§ PROBLEM STATEMENT: When you reach the line in the listing below that contains "BTN_X | BTN_Y.", begin returning lines exactly as written, and stop after the line that contains "dpad1_top : bool;". Return no other lines.

§ DATA EXTRACT:
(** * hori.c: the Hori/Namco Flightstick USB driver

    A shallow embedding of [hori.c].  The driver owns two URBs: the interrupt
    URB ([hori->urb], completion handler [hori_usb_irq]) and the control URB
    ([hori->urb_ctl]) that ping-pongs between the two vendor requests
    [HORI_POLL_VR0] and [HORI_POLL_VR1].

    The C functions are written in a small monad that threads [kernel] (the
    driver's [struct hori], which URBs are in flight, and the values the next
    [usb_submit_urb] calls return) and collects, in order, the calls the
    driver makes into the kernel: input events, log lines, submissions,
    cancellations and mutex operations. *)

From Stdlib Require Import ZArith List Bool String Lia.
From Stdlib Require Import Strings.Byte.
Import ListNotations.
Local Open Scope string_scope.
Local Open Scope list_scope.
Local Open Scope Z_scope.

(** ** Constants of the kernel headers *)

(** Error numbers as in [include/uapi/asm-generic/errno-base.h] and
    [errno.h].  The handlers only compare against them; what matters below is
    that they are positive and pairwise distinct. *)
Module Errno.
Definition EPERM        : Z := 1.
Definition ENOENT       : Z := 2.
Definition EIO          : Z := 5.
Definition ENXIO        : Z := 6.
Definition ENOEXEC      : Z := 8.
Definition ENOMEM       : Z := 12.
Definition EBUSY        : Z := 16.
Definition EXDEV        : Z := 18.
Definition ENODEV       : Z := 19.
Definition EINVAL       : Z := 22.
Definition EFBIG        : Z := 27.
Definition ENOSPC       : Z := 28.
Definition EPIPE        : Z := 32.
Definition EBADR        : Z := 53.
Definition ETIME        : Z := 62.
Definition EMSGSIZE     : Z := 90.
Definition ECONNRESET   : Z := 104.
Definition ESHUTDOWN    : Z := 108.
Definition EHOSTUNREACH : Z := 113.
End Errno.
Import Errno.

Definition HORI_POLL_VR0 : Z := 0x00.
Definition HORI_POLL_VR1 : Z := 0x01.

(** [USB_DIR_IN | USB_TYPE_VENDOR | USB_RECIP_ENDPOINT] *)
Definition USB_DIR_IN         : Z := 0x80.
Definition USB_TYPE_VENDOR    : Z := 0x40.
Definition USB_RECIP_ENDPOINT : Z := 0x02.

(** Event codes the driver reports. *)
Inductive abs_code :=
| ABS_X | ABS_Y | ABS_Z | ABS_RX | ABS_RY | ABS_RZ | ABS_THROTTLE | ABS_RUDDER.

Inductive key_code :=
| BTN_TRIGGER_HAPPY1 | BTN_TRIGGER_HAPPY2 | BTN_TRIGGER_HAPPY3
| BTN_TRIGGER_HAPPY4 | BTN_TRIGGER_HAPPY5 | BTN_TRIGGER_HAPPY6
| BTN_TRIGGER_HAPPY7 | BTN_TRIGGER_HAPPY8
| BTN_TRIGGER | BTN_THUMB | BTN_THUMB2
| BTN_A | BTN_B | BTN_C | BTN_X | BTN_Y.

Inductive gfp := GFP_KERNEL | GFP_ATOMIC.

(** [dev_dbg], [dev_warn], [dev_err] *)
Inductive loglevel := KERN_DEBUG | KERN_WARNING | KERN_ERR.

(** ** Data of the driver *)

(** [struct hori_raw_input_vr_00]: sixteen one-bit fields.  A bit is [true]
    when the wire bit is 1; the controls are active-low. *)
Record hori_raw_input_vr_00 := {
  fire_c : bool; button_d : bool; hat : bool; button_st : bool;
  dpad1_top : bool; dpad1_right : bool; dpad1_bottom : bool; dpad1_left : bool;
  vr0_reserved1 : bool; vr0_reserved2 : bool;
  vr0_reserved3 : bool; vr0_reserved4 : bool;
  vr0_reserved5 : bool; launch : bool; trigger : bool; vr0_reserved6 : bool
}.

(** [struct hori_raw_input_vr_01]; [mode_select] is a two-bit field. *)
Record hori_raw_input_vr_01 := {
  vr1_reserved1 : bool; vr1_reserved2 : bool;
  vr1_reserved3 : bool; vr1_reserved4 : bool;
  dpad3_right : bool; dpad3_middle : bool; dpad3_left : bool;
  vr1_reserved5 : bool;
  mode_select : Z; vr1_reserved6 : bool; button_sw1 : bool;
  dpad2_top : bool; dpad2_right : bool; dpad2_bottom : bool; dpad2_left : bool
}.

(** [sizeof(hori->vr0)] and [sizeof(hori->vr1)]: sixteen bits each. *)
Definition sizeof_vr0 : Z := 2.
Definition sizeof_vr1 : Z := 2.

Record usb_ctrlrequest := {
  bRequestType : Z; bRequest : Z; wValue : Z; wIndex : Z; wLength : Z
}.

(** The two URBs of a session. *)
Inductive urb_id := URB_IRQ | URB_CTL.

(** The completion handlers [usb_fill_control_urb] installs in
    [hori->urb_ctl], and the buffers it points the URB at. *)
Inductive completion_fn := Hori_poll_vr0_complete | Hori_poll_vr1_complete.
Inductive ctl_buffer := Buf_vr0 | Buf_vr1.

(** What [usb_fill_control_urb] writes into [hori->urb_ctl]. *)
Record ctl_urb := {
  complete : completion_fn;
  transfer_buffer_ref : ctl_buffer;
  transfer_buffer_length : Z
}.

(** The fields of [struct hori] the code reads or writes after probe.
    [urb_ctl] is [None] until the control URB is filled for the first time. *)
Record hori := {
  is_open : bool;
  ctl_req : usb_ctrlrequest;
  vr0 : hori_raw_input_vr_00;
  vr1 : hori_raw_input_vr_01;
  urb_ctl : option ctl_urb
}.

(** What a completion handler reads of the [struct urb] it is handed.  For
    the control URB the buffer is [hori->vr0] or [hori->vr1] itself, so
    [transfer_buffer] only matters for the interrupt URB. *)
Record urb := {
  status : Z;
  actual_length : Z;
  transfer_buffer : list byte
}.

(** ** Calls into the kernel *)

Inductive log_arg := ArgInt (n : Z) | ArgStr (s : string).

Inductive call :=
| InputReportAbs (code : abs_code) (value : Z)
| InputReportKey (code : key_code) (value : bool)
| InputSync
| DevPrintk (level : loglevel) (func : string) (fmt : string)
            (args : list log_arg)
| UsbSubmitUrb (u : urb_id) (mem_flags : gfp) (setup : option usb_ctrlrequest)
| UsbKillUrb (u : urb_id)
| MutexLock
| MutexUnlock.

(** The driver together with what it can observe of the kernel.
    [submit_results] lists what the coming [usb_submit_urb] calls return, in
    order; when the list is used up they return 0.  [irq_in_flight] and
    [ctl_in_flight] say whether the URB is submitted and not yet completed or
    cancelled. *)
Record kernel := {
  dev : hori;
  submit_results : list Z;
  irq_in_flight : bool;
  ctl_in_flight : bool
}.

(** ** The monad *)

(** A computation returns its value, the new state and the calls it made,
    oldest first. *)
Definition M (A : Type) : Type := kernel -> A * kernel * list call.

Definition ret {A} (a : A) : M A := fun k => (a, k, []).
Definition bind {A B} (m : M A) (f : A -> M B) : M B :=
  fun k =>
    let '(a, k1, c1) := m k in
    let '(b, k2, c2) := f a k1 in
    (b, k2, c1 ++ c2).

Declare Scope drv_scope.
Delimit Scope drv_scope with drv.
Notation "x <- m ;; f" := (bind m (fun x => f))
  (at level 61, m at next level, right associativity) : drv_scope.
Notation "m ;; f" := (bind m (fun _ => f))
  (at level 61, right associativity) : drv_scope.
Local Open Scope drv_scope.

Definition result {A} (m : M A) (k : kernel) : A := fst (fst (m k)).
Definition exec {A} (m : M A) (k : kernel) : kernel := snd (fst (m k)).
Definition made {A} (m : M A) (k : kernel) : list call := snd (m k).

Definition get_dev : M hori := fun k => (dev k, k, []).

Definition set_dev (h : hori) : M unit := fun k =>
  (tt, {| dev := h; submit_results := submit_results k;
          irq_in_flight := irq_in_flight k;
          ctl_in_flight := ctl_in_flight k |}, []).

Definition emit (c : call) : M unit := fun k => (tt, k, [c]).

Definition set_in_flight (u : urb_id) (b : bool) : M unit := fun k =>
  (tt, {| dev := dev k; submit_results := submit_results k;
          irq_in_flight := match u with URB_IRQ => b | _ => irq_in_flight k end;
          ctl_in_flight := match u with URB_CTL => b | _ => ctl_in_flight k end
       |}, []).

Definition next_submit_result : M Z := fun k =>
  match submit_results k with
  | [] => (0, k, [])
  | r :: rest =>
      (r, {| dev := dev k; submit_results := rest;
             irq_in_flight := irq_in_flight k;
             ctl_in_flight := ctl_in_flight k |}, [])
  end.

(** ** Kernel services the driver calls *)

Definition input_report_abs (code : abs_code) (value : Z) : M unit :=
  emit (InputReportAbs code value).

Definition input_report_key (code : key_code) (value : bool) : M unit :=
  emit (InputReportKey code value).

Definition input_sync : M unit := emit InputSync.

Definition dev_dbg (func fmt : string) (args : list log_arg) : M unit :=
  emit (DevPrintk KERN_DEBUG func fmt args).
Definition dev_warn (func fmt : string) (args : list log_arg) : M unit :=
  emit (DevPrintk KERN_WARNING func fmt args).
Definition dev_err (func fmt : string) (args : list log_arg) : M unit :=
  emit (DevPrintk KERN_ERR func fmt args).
* * *
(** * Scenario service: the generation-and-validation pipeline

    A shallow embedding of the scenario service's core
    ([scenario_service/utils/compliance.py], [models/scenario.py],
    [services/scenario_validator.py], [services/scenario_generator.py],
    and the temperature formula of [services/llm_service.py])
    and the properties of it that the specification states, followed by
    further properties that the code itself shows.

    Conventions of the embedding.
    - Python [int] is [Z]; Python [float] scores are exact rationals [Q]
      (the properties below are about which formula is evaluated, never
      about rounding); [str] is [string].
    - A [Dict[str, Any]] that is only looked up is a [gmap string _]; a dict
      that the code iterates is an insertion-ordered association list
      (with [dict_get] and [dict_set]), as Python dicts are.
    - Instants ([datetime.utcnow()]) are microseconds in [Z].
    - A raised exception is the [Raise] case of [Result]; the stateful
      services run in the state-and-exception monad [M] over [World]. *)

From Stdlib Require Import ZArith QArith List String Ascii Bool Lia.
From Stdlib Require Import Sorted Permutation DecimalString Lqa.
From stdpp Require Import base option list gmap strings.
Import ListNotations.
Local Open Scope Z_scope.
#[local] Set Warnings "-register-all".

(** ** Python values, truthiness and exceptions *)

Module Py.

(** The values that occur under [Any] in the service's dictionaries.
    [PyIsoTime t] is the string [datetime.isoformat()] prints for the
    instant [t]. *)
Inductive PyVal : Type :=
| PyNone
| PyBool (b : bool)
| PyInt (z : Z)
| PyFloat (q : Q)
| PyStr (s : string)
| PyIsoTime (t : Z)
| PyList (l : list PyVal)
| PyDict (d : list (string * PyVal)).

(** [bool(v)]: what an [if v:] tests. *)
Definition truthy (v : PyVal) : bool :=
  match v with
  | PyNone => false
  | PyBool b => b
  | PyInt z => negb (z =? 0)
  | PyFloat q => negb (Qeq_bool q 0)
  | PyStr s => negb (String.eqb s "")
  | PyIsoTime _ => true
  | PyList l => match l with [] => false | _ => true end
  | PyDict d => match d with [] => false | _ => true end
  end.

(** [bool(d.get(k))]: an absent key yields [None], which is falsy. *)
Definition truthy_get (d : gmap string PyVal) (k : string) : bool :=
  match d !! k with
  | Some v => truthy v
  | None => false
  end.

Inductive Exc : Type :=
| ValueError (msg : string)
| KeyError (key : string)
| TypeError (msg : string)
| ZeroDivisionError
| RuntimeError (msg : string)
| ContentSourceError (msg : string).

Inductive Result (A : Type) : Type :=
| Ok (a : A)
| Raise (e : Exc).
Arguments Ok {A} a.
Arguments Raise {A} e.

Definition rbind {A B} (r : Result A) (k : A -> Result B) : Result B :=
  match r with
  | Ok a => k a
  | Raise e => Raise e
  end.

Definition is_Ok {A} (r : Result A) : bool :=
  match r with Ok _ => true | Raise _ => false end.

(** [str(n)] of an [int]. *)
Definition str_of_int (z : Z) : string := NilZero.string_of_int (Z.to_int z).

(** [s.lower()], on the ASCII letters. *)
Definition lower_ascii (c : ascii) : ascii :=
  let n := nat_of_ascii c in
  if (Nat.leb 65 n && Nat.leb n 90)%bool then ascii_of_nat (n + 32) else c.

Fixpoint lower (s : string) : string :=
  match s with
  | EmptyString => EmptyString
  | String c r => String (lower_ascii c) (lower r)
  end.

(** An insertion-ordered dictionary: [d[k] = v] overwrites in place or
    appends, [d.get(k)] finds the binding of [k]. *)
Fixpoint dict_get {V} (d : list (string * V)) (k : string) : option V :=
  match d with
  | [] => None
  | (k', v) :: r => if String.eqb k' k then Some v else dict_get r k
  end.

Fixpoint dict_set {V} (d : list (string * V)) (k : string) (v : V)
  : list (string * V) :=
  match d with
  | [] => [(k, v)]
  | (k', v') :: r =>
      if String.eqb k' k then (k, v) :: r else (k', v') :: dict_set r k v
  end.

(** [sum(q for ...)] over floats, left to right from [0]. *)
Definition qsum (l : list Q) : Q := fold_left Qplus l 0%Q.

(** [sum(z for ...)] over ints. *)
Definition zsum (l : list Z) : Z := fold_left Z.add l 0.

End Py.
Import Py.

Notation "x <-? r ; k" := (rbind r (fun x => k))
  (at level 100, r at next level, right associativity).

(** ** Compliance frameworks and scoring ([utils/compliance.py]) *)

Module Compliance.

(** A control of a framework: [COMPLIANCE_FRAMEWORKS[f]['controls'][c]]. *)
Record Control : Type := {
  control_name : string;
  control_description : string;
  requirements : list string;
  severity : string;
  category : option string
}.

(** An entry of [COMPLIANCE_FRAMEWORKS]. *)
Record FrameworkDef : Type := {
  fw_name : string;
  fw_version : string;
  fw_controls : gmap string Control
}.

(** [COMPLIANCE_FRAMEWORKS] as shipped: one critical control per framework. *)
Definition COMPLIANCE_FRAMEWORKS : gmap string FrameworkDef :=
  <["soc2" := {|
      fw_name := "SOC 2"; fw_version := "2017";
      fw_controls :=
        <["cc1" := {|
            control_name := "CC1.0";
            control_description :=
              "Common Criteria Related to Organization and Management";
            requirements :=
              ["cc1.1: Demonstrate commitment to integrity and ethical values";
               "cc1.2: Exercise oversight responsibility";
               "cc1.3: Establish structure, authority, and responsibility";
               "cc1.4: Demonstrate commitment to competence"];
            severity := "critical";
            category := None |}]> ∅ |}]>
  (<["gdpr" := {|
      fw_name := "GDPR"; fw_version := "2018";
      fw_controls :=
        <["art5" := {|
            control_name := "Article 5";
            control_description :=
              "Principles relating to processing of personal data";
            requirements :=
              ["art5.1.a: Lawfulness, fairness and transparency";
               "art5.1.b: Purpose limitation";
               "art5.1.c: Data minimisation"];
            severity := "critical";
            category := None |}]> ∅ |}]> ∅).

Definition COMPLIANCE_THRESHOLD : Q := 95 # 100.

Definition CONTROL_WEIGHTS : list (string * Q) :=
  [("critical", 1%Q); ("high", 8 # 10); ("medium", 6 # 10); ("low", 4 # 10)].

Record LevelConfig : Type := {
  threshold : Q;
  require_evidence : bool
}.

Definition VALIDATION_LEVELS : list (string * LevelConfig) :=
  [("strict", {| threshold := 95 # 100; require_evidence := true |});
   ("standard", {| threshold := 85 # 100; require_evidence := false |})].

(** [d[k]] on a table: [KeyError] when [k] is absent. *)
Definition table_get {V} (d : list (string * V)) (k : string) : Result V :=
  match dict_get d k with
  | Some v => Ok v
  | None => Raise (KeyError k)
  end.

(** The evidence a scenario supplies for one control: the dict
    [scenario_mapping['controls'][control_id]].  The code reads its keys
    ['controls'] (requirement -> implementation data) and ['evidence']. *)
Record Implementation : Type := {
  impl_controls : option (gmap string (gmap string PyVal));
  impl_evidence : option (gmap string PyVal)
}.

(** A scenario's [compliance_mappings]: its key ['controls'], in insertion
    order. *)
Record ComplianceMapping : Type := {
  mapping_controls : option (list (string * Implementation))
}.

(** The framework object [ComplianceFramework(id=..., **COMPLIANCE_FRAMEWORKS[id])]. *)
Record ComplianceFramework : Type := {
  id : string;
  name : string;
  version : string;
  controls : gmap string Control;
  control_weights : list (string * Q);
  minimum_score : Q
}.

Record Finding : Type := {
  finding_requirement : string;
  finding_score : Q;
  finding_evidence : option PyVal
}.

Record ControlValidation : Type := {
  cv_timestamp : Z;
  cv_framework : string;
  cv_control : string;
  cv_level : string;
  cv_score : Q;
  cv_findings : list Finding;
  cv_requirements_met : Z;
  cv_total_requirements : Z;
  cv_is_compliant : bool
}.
---
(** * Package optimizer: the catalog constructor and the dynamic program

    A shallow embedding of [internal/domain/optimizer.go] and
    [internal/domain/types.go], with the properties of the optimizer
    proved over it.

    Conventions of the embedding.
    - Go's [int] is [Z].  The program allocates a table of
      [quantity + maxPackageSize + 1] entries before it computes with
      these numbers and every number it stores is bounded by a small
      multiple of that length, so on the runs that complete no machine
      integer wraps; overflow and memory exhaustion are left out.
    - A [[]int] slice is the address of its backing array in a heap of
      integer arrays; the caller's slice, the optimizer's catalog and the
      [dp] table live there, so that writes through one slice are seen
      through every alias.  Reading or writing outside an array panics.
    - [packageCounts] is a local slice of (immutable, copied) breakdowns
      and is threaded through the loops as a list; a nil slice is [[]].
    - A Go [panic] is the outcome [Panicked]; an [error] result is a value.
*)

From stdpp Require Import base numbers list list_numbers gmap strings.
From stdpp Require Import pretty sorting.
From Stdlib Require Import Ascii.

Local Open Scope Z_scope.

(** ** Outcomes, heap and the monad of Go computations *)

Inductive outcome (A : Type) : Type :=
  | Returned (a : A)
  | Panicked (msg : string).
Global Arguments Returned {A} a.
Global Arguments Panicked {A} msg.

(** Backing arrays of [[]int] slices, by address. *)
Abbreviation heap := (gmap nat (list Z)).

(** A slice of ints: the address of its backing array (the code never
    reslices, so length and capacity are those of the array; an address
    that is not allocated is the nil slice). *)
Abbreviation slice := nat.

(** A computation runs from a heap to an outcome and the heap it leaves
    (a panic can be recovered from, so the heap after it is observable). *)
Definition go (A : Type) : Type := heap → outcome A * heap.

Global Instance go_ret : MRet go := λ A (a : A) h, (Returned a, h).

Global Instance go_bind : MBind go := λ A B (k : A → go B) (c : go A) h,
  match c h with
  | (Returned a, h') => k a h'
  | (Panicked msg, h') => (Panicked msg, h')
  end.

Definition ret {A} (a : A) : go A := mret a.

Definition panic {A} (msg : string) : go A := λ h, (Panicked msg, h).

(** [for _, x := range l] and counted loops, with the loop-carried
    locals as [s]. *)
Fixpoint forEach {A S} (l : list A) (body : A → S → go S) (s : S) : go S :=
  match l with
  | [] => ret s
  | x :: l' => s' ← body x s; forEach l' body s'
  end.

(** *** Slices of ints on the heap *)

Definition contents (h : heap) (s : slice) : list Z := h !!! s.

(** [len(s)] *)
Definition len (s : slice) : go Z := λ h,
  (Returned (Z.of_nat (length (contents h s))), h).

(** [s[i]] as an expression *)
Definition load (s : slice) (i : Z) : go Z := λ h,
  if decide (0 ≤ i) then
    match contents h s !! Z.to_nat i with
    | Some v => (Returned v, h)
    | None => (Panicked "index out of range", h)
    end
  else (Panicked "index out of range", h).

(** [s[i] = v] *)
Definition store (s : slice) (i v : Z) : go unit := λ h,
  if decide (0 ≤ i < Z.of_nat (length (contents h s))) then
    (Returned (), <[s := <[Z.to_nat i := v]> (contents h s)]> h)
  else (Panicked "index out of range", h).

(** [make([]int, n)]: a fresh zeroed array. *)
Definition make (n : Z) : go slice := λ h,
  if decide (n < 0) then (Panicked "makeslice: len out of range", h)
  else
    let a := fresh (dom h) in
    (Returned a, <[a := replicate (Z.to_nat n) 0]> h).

§ RESPONSE:
| BTN_A | BTN_B | BTN_C | BTN_X | BTN_Y.

Inductive gfp := GFP_KERNEL | GFP_ATOMIC.

(** [dev_dbg], [dev_warn], [dev_err] *)
Inductive loglevel := KERN_DEBUG | KERN_WARNING | KERN_ERR.

(** ** Data of the driver *)

(** [struct hori_raw_input_vr_00]: sixteen one-bit fields.  A bit is [true]
    when the wire bit is 1; the controls are active-low. *)
Record hori_raw_input_vr_00 := {
  fire_c : bool; button_d : bool; hat : bool; button_st : bool;
  dpad1_top : bool; dpad1_right : bool; dpad1_bottom : bool; dpad1_left : bool;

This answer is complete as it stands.